Our Favorite Bunny (from William and Mary) sent me a link to this article yesterday. Since it arrived 2 hours after I’d read a similar-but-different article I decided it was a Trend.

The first article I read was a post (presumably on Craig’s List) by a restaurant comparing consumer behavior Then with consumer behavior Now. According to their analysis, it Now takes about an hour longer for diners to eat their meal. This is because of (wait for it) cell phones. The restaurant says people take longer to begin to look at menus because they are texting, surfing, whatev; diners ask servers to take photos, retake photos, and occasionally pose for photos; and diners take photos of food before eating which causes it to get cold which causes more food to be sent back to the kitchen which causes—you got it—everything to take longer.

Books. They don't need to be plugged in. Try one! DearKidLoveMom.comThe article our Bunny sent talks about how people born after 1985 (a marvy year) will never know what it’s like to be un-connected. Says the author: In the last decade, researchers have confirmed that moments of insight arrive not when the mind is in a clenched state, but when the mind is at ease, when we’re aimlessly walking down the street, lost in thought. From Archimedes to Poincare, many intellectual breakthroughs occurred in the midst of a perfectly inane daydream.

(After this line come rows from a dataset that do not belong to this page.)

(* ===== verification/Descriptor.v ===== *)
(** * PSI descriptors: src/descriptor.c, libltntstools/descriptor.h

    A descriptor list is a counter and a fixed array of entries, as in C: an
    access outside the array is undefined behaviour, the result [None]. *)
From Stdlib Require Import ZArith Lia Bool String.
From stdpp Require Import base numbers list option.
From S2P Require Import Prelude.

Record ltntstools_descriptor_entry_s := {
  d_tag : Z;
  d_len : Z;
  d_data : list Z
}.

Definition LTNTSTOOLS_DESCRIPTOR_ENTRIES_MAX : Z := 16.

Record ltntstools_descriptor_list_s := {
  dl_count : Z;
  dl_array : list ltntstools_descriptor_entry_s
}.

(** The memory of a [calloc]. *)
Definition descriptor_zero : ltntstools_descriptor_entry_s :=
  {| d_tag := 0; d_len := 0; d_data := replicate 256 0 |}.
Definition descriptor_list_zero : ltntstools_descriptor_list_s :=
  {| dl_count := 0; dl_array := replicate 16 descriptor_zero |}.

(** ** Names of the tags *)

Definition descriptor_tag_descriptions : list (Z * string) :=
  [
   (0x00, "Reserved");
   (0x01, "Forbidden");
   (0x02, "Video stream descriptor");
   (0x03, "Audio stream descriptor");
   (0x04, "Hierarchy descriptor");
   (0x05, "Registration descriptor (ATSC GA94, DTS, SMPTE registrations)");
   (0x06, "Data stream alignment descriptor");
   (0x07, "Target background grid descriptor");
   (0x08, "Video window descriptor");
   (0x09, "CA descriptor / Conditional Access descriptor");
   (0x0a, "ISO 639 language descriptor (audio language)");
   (0x0b, "System clock descriptor");
   (0x0c, "Multiplex buffer utilization descriptor");
   (0x0d, "Copyright descriptor");
   (0x0e, "Maximum bitrate descriptor (max ES bitrate)");
   (0x0f, "Private data indicator descriptor");
   (0x10, "Smoothing buffer descriptor");
   (0x11, "STD descriptor");
   (0x12, "IBP descriptor");
   (0x13, "Carousel identifier descriptor");
   (0x14, "Association tag descriptor");
   (0x15, "Deferred association tags descriptor");
   (0x16, "ISO/IEC 13818-1 reserved");
   (0x17, "NPT reference descriptor");
   (0x18, "NPT endpoint descriptor");
   (0x19, "Stream mode descriptor");
   (0x1a, "Stream event descriptor");
   (0x1b, "MPEG-4 video descriptor");
   (0x1c, "MPEG-4 audio descriptor");
   (0x1d, "IOD descriptor");
   (0x1e, "SL descriptor");
   (0x1f, "FMC descriptor");
   (0x20, "External ES ID descriptor");
   (0x21, "MuxCode descriptor");
   (0x22, "FmxBufferSize descriptor");
   (0x23, "MultiplexBuffer descriptor");
   (0x24, "Content labeling descriptor");
   (0x25, "Metadata pointer descriptor");
   (0x26, "Metadata descriptor");
   (0x27, "Metadata STD descriptor");
   (0x28, "AVC video descriptor");
   (0x29, "IPMP descriptor");
   (0x2a, "AVC timing and HRD descriptor");
   (0x2b, "MPEG-2 AAC audio descriptor");
   (0x2c, "FlexMuxTiming descriptor");
   (0x2d, "MPEG-4 text descriptor");
   (0x2e, "MPEG-4 audio extension descriptor");
   (0x2f, "Auxiliary video stream descriptor");
   (0x30, "SVC extension descriptor");
   (0x31, "MVC extension descriptor");
   (0x32, "J2K video descriptor");
   (0x33, "MVC operation point descriptor");
   (0x34, "MPEG-2 stereoscopic video format descriptor");
   (0x35, "Stereoscopic program info descriptor");
   (0x36, "Stereoscopic video info descriptor");
   (0x3f, "Extension descriptor");
   (0x40, "Network name descriptor (DVB)");
   (0x41, "Service list descriptor (DVB)");
   (0x42, "Stuffing descriptor (DVB)");
   (0x43, "Satellite delivery system descriptor (DVB)");
   (0x44, "Cable delivery system descriptor (DVB)");
   (0x45, "VBI data descriptor (DVB)");
   (0x46, "VBI teletext descriptor (DVB)");
   (0x47, "Bouquet name descriptor (DVB)");
   (0x48, "Service descriptor (DVB)");
   (0x49, "Country availability descriptor (DVB)");
   (0x4a, "Linkage descriptor (DVB)");
   (0x4b, "NVOD reference descriptor (DVB)");
   (0x4c, "Time shifted service descriptor (DVB)");
   (0x4d, "Short event descriptor (DVB)");
   (0x4e, "Extended event descriptor (DVB)");
   (0x4f, "Time shifted event descriptor (DVB)");
   (0x50, "Component descriptor (DVB)");
   (0x51, "Mosaic descriptor (DVB)");
   (0x52, "Stream identifier descriptor (DVB)");
   (0x53, "CA identifier descriptor (DVB)");
   (0x54, "Content descriptor (DVB)");
   (0x55, "Parental rating descriptor (DVB)");
   (0x56, "Teletext descriptor (DVB)");
   (0x57, "Telephone descriptor (DVB)");
   (0x58, "Local time offset descriptor (DVB)");
   (0x59, "Subtitling descriptor (DVB)");
   (0x5a, "Terrestrial delivery system descriptor (DVB)");
   (0x5b, "Multilingual network name descriptor (DVB)");
   (0x5c, "Multilingual bouquet name descriptor (DVB)");
   (0x5d, "Multilingual service name descriptor (DVB)");
   (0x5e, "Multilingual component descriptor (DVB)");
   (0x5f, "Private data specifier descriptor (DVB)");
   (0x60, "Service move descriptor (DVB)");
   (0x61, "Short smoothing buffer descriptor (DVB)");
   (0x62, "Frequency list descriptor (DVB)");
   (0x63, "Partial transport stream descriptor (DVB)");
   (0x64, "Data broadcast descriptor (DVB)");
   (0x65, "CA system descriptor (DVB)");
   (0x66, "Data broadcast id descriptor (DVB)");
   (0x67, "Transport stream descriptor (DVB)");
   (0x68, "DSNG descriptor (DVB)");
   (0x69, "PDC descriptor (DVB)");
   (0x6a, "AC-3 descriptor (DVB)");
   (0x6b, "Ancillary data descriptor (DVB)");
   (0x6c, "Cell list descriptor (DVB)");
   (0x6d, "Cell frequency link descriptor (DVB)");
   (0x6e, "Announcement support descriptor (DVB)");
   (0x6f, "Application signalling descriptor (DVB)");
   (0x70, "Adaptation field data descriptor (DVB)");
   (0x71, "Service identifier descriptor (DVB)");
   (0x72, "Service availability descriptor (DVB)");
   (0x73, "Default authority descriptor (DVB)");
   (0x74, "Related content descriptor (DVB)");
   (0x75, "TVA id descriptor (DVB)");
   (0x76, "Content identifier descriptor (DVB)");
   (0x77, "Time slice FEC identifier descriptor (DVB)");
   (0x78, "ECM repetition rate descriptor (DVB)");
   (0x79, "S2 satellite delivery system descriptor (DVB)");
   (0x7a, "Enhanced AC-3 descriptor (DVB)");
   (0x7b, "DTS descriptor (DVB)");
   (0x7c, "AAC descriptor (DVB)");
   (0x7d, "XAIT location descriptor (DVB)");
   (0x7e, "FTA content management descriptor (DVB)");
   (0x7f, "Extension descriptor (DVB)");
   (0x80, "Stuffing descriptor (ATSC A/65)");
   (0x81, "AC-3 descriptor (ATSC/private usage)");
   (0x86, "Caption service descriptor (ATSC 608/708 captions)");
   (0x87, "Content advisory descriptor (ATSC A/65)");
   (0xa0, "Extended channel name descriptor (ATSC A/65)");
   (0xa1, "Service location descriptor (ATSC A/65)");
   (0xa2, "Time shifted service descriptor (ATSC A/65)");
   (0xa3, "Component name descriptor (ATSC A/65)");
   (0xa8, "DCC departing request descriptor (ATSC A/65)");
   (0xa9, "DCC arriving request descriptor (ATSC A/65)");
   (0xaa, "Redistribution control descriptor (ATSC A/65)");
   (0xab, "Genre descriptor (ATSC A/65)");
   (0xad, "ATSC private information descriptor");
   (0xb6, "Content identifier descriptor (ATSC A/57/A65)");
   (0xcc, "E-AC-3 audio stream descriptor (ATSC A/65)")]%string.

Definition ltntstools_descriptor_tag_description (tag : Z) : string :=
  match List.find (fun d => fst d =? tag) descriptor_tag_descriptions with
  | Some d => snd d
  | None =>
      if tag <? 0x40 then "ISO/IEC 13818-1 reserved"
      else if (0xa0 <=? tag) && (tag <=? 0xaf) then "Vendor/private descriptor"
      else "User Private"
  end.

(** ** Adding an entry *)

(** [src] is the source buffer, [None] for NULL. *)
Definition ltntstools_descriptor_list_add (l : ltntstools_descriptor_list_s) (tag : Z)
    (src : option (list Z)) (lengthBytes : Z) : option (ltntstools_descriptor_list_s * Z) :=
  if dl_count l =? LTNTSTOOLS_DESCRIPTOR_ENTRIES_MAX then Some (l, -1)
  else if 255 <? lengthBytes then Some (l, -1)
  else match src with
  | None => Some (l, -1)
  | Some src =>
      d ← aget (dl_array l) (dl_count l);
      data ← rds src 0 lengthBytes;
      data ← wrs (d_data d) 0 data;
      array ← aset (dl_array l) (dl_count l) {| d_tag := tag; d_len := lengthBytes; d_data := data |};
      Some ({| dl_count := u32 (dl_count l + 1); dl_array := array |}, 0)
  end.

(** ** Searches *)

(** The first entry that passes a test: [found] is 1 or 0. *)
Definition contains (hit : ltntstools_descriptor_entry_s -> bool) (l : ltntstools_descriptor_list_s)
    : option Z :=
  r ← find_in (fun d => if hit d then Some tt else None) (dl_array l) (dl_count l);
  Some (match r with Some _ => 1 | None => 0 end).

(** The data starts with the characters of [s]. *)
Definition data_is (s : string) (d : ltntstools_descriptor_entry_s) : bool :=
  bool_decide (take (String.length s) (d_data d) = bytes_of_string s).

Definition is_smpte2064_registration (d : ltntstools_descriptor_entry_s) : bool :=
  (d_tag d =? 0x05) && (d_len d =? 0x04) && data_is "LIPS" d.
Definition is_scte35_cue_registration (d : ltntstools_descriptor_entry_s) : bool :=
  (d_tag d =? 0x05) && (d_len d =? 0x04) && data_is "CUEI" d.
Definition is_video_av1_registration (d : ltntstools_descriptor_entry_s) : bool :=
  (d_tag d =? 0x05) && (0x04 <=? d_len d) && data_is "AV01" d.
Definition is_teletext (d : ltntstools_descriptor_entry_s) : bool :=
  (d_tag d =? 0x56) && (d_len d =? 0x05).
Definition is_smpte2038_registration (d : ltntstools_descriptor_entry_s) : bool :=
  if (d_tag d =? 0xc4) && (d_len d =? 0x09) then data_is "SMPTE2038" d
  else if (d_tag d =? 0x05) && (d_len d =? 0x04) then data_is "VANC" d
  else (d_tag d =? 0xc4) && (d_len d =? 0).

Definition ltntstools_descriptor_list_contains_smpte2064_registration := contains is_smpte2064_registration.
Definition ltntstools_descriptor_list_contains_scte35_cue_registration := contains is_scte35_cue_registration.
Definition ltntstools_descriptor_list_contains_video_av1_registration := contains is_video_av1_registration.
Definition ltntstools_descriptor_list_contains_teletext := contains is_teletext.
Definition ltntstools_descriptor_list_contains_smpte2038_registration := contains is_smpte2038_registration.

(** The version [(major, minor, patch)] of the first entry that has one. *)
Definition ltntstools_descriptor_list_contains_ltn_encoder_sw_version (l : ltntstools_descriptor_list_s)
    : option (option (Z * Z * Z)) :=
  find_in (fun d =>
    if (d_tag d =? 0xa2) && (d_len d =? 0x04) && (byte_at (d_data d) 0 =? 0x01)
    then Some (byte_at (d_data d) 1, byte_at (d_data d) 2, byte_at (d_data d) 3) else None)
    (dl_array l) (dl_count l).

(** The three bytes of the language and the audio type of the first entry. *)
Definition ltntstools_descriptor_list_contains_iso639_audio_descriptor (l : ltntstools_descriptor_list_s)
    : option (option (list Z * Z)) :=
  find_in (fun d =>
    if (d_tag d =? 0x0a) && (d_len d =? 0x04)
    then Some ([byte_at (d_data d) 0; byte_at (d_data d) 1; byte_at (d_data d) 2], byte_at (d_data d) 3)
    else None)
    (dl_array l) (dl_count l).

(** ** Well-formed lists *)

Record descriptor_ok (d : ltntstools_descriptor_entry_s) : Prop := {
  do_tag : is_byte (d_tag d);
  do_len : is_byte (d_len d);
  do_data : len (d_data d) = 256;
  do_bytes : bytes (d_data d)
}.

Record descriptor_list_ok (l : ltntstools_descriptor_list_s) : Prop := {
  lo_count : 0 <= dl_count l <= LTNTSTOOLS_DESCRIPTOR_ENTRIES_MAX;
  lo_array : len (dl_array l) = LTNTSTOOLS_DESCRIPTOR_ENTRIES_MAX;
  lo_entries : Forall descriptor_ok (dl_array l)
}.

(** The entries in use: the tag and the data of each. *)
Definition descriptor_view (d : ltntstools_descriptor_entry_s) : Z * list Z :=
  (d_tag d, take (Z.to_nat (d_len d)) (d_data d)).
Definition dl_entries (l : ltntstools_descriptor_list_s) : list ltntstools_descriptor_entry_s :=
  take (Z.to_nat (dl_count l)) (dl_array l).
Definition dl_view (l : ltntstools_descriptor_list_s) : list (Z * list Z) :=
  map descriptor_view (dl_entries l).

Lemma descriptor_zero_ok : descriptor_ok descriptor_zero.
Proof. constructor; [by vm_compute..|apply bytes_replicate; by vm_compute]. Qed.

Lemma descriptor_list_zero_ok : descriptor_list_ok descriptor_list_zero.
Proof. constructor; [by vm_compute..|]. apply Forall_replicate, descriptor_zero_ok. Qed.

Lemma dl_entries_ok l : descriptor_list_ok l -> Forall descriptor_ok (dl_entries l).
Proof. intros [_ _ H]. by apply Forall_take. Qed.

Lemma len_dl_entries l : descriptor_list_ok l -> len (dl_entries l) = dl_count l.
Proof. intros [H1 H2 _]. unfold dl_entries. rewrite len_take by lia. done. Qed.

(** Adding to a list that has room appends the entry; a full list refuses. *)
Lemma descriptor_list_add_spec l tag data n :
  descriptor_list_ok l -> is_byte tag -> bytes data -> 0 <= n <= 255 -> n <= len data ->
  exists l' r, ltntstools_descriptor_list_add l tag (Some data) n = Some (l', r) /\
    descriptor_list_ok l' /\
    if dl_count l =? LTNTSTOOLS_DESCRIPTOR_ENTRIES_MAX then r = -1 /\ l' = l
    else r = 0 /\ dl_view l' = dl_view l ++ [(tag, take (Z.to_nat n) data)].
Proof.
  intros [Hc Ha He] Ht Hd Hn Hl. unfold ltntstools_descriptor_list_add.
  unfold LTNTSTOOLS_DESCRIPTOR_ENTRIES_MAX in *. case_if; [by exists l, (-1)|]. zdec.
  destruct (aget_lt (dl_array l) (dl_count l)) as [d Hg]; [lia|]. rewrite Hg. step.
  assert (Hg' := Hg). apply aget_Some in Hg' as [_ Hg']. assert (Hok : descriptor_ok d) by (eapply Forall_lookup; eauto).
  destruct Hok as [_ _ Hd1 Hd2]. rewrite rds_Some by lia. step. change (Z.to_nat 0) with 0%nat. rewrite drop_0.
  destruct (wrs_exists (d_data d) 0 (take (Z.to_nat n) data)) as (q & Hq & Hq'); [lia|rewrite len_take by lia; lia|].
  rewrite Hq. step. rewrite aset_Some by lia. step.
  assert (Hb : bytes q) by (eapply bytes_wrs; eauto using bytes_take).
  eexists _, 0. split; [done|]. rewrite u32_id by lia. split; [|split; [done|]].
  - constructor; cbn; [unfold LTNTSTOOLS_DESCRIPTOR_ENTRIES_MAX; lia|by rewrite len_insert|]. apply Forall_insert; [done|]. constructor; cbn; [done|unfold is_byte; lia|lia|done].
  - unfold dl_view, dl_entries. cbn. replace (Z.to_nat (dl_count l + 1)) with (S (Z.to_nat (dl_count l))) by lia.
    rewrite (take_S_r _ _ _ (list_lookup_insert_eq _ _ _ (lookup_lt_Some _ _ _ Hg'))), map_app.
    rewrite take_insert_ge by lia. do 3 f_equal. cbn [descriptor_view d_tag d_len d_data].
    unfold descriptor_view. cbn. f_equal. apply drop_wrs in Hq as Hq2. change (Z.to_nat 0) with 0%nat in Hq2.
    rewrite drop_0 in Hq2. rewrite Hq2, take_app_le, take_take, Nat.min_id; [done|].
    rewrite length_take. unfold len in Hl. lia.
Qed.

(** A search answers whether one of the entries in use passes the test. *)
Lemma contains_spec hit l : descriptor_list_ok l ->
  contains hit l = Some (if existsb hit (dl_entries l) then 1 else 0).
Proof.
  intros [Hc Ha _]. unfold contains. rewrite find_in_spec by lia. step. f_equal. unfold dl_entries.
  generalize (take (Z.to_nat (dl_count l)) (dl_array l)). intros k. induction k as [|d k IH]; [done|].
  cbn [omap list_omap existsb]. by destruct (hit d).
Qed.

Huh? Sorry. My mind was wandering.

I saw a post on Facebook where two friends were remembering a trip to New York City pre-cell phone. They had to stop to ask strangers for directions, they had to wander into restaurants without the help of Yelp, they had to talk to each other while they waited for performance to begin. Oh, the horror.

It’s possible that the restaurant story is a bunch of hooey (especially since it’s been pulled off Craig’s List) but the idea is absolutely on point. Our minds don’t have time to do nothing. We don’t give our brains a chance to unclench, to meander. How many of us work on a computer while watching tv? (Guilty.)

What’s worse is that we don’t read an actual book (those papery things with bindings and lots of words). We don’t solve puzzles (well, some of us try).

My suggestion? Take a few minutes to stare out a window, contemplate the ceiling, meditate on the meaning of the day. Turn off the electronics for just a moment, and enjoy.